Task item → For the material below, return exactly the lines starting at the line containing "whole sequence, on" and ending at the line containing "destruct (step (true, true)", both ends included, and no others.

Records provided →
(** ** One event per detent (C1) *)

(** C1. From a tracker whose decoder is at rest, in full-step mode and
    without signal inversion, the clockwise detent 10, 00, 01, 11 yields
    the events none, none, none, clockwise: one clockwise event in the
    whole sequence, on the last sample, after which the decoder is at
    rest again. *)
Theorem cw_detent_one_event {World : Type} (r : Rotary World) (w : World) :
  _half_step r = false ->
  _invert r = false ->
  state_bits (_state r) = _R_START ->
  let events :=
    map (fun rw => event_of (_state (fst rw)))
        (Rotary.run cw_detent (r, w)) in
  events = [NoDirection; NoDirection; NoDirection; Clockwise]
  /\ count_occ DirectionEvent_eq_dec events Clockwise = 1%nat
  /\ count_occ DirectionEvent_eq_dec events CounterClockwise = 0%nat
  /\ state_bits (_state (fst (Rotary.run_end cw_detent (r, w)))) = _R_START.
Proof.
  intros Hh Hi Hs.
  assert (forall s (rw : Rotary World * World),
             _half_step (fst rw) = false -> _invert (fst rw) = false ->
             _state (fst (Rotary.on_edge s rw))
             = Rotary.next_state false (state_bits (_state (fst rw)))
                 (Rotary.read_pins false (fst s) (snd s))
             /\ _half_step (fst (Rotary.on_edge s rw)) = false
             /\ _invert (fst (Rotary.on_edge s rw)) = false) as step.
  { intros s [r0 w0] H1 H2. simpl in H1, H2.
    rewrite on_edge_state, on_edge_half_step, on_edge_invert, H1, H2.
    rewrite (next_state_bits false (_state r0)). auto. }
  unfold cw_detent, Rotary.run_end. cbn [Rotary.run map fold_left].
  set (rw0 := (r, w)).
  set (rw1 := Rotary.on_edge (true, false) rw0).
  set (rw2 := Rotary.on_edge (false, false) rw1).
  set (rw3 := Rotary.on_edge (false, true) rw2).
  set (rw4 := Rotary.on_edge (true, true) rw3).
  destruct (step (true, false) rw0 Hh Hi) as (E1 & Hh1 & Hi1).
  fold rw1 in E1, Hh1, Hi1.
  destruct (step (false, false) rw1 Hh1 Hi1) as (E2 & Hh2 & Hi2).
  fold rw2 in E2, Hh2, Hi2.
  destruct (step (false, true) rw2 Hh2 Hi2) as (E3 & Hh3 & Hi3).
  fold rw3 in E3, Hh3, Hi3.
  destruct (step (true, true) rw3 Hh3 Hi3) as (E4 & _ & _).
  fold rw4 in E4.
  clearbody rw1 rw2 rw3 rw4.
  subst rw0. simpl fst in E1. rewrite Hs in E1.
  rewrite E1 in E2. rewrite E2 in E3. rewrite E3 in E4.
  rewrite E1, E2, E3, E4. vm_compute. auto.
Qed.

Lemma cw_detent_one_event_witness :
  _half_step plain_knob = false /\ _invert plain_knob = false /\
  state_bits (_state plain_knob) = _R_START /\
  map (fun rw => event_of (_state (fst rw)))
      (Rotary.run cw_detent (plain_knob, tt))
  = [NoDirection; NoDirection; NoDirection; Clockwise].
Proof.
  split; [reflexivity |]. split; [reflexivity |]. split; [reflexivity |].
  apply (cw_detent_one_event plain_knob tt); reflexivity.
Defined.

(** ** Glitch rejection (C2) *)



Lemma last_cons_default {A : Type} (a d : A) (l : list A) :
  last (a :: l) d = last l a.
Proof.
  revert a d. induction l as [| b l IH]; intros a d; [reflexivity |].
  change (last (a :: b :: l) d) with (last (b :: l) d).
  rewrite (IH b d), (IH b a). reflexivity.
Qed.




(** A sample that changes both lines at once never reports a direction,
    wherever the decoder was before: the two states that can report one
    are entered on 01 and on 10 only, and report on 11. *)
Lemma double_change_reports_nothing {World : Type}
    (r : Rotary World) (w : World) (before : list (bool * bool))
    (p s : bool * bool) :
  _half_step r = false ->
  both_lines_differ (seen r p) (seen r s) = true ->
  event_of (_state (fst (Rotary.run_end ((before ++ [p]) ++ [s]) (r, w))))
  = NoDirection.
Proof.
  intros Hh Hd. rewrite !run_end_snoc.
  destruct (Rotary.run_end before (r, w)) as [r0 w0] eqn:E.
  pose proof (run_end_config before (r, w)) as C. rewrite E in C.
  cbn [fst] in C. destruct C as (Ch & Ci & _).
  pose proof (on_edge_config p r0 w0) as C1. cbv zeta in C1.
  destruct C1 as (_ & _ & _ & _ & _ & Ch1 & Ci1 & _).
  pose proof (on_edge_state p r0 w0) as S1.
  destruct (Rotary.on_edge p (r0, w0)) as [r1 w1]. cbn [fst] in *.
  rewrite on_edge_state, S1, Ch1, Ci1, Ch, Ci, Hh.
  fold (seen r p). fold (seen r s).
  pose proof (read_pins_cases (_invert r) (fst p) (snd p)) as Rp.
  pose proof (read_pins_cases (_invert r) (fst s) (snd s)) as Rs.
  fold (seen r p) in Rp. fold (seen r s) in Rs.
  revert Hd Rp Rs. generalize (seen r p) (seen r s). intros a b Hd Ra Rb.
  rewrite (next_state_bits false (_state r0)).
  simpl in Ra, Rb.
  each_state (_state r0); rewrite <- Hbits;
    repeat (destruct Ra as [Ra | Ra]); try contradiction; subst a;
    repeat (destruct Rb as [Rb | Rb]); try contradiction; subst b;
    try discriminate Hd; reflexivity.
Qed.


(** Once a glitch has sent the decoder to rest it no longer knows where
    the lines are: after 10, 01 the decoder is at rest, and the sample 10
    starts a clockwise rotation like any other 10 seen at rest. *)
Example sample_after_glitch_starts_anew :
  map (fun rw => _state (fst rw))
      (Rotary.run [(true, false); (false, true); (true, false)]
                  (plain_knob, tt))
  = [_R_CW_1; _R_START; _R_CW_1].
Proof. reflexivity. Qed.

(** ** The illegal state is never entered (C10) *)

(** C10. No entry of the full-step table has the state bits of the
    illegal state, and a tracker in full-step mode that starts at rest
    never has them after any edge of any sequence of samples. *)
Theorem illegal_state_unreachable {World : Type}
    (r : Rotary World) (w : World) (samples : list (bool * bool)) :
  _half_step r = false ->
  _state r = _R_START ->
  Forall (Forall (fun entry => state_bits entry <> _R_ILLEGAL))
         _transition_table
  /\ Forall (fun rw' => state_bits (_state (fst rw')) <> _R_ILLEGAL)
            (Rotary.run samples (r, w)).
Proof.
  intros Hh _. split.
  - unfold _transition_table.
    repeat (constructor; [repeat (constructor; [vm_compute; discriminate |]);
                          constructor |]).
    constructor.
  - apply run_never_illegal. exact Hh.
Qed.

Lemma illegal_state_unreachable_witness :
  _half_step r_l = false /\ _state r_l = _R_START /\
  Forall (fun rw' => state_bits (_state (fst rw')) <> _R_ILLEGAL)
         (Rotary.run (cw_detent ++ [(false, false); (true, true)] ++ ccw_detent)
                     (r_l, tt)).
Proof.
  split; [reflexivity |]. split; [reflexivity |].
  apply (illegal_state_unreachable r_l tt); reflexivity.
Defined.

Task response →
    whole sequence, on the last sample, after which the decoder is at
    rest again. *)
Theorem cw_detent_one_event {World : Type} (r : Rotary World) (w : World) :
  _half_step r = false ->
  _invert r = false ->
  state_bits (_state r) = _R_START ->
  let events :=
    map (fun rw => event_of (_state (fst rw)))
        (Rotary.run cw_detent (r, w)) in
  events = [NoDirection; NoDirection; NoDirection; Clockwise]
  /\ count_occ DirectionEvent_eq_dec events Clockwise = 1%nat
  /\ count_occ DirectionEvent_eq_dec events CounterClockwise = 0%nat
  /\ state_bits (_state (fst (Rotary.run_end cw_detent (r, w)))) = _R_START.
Proof.
  intros Hh Hi Hs.
  assert (forall s (rw : Rotary World * World),
             _half_step (fst rw) = false -> _invert (fst rw) = false ->
             _state (fst (Rotary.on_edge s rw))
             = Rotary.next_state false (state_bits (_state (fst rw)))
                 (Rotary.read_pins false (fst s) (snd s))
             /\ _half_step (fst (Rotary.on_edge s rw)) = false
             /\ _invert (fst (Rotary.on_edge s rw)) = false) as step.
  { intros s [r0 w0] H1 H2. simpl in H1, H2.
    rewrite on_edge_state, on_edge_half_step, on_edge_invert, H1, H2.
    rewrite (next_state_bits false (_state r0)). auto. }
  unfold cw_detent, Rotary.run_end. cbn [Rotary.run map fold_left].
  set (rw0 := (r, w)).
  set (rw1 := Rotary.on_edge (true, false) rw0).
  set (rw2 := Rotary.on_edge (false, false) rw1).
  set (rw3 := Rotary.on_edge (false, true) rw2).
  set (rw4 := Rotary.on_edge (true, true) rw3).
  destruct (step (true, false) rw0 Hh Hi) as (E1 & Hh1 & Hi1).
  fold rw1 in E1, Hh1, Hi1.
  destruct (step (false, false) rw1 Hh1 Hi1) as (E2 & Hh2 & Hi2).
  fold rw2 in E2, Hh2, Hi2.
  destruct (step (false, true) rw2 Hh2 Hi2) as (E3 & Hh3 & Hi3).
  fold rw3 in E3, Hh3, Hi3.
  destruct (step (true, true) rw3 Hh3 Hi3) as (E4 & _ & _).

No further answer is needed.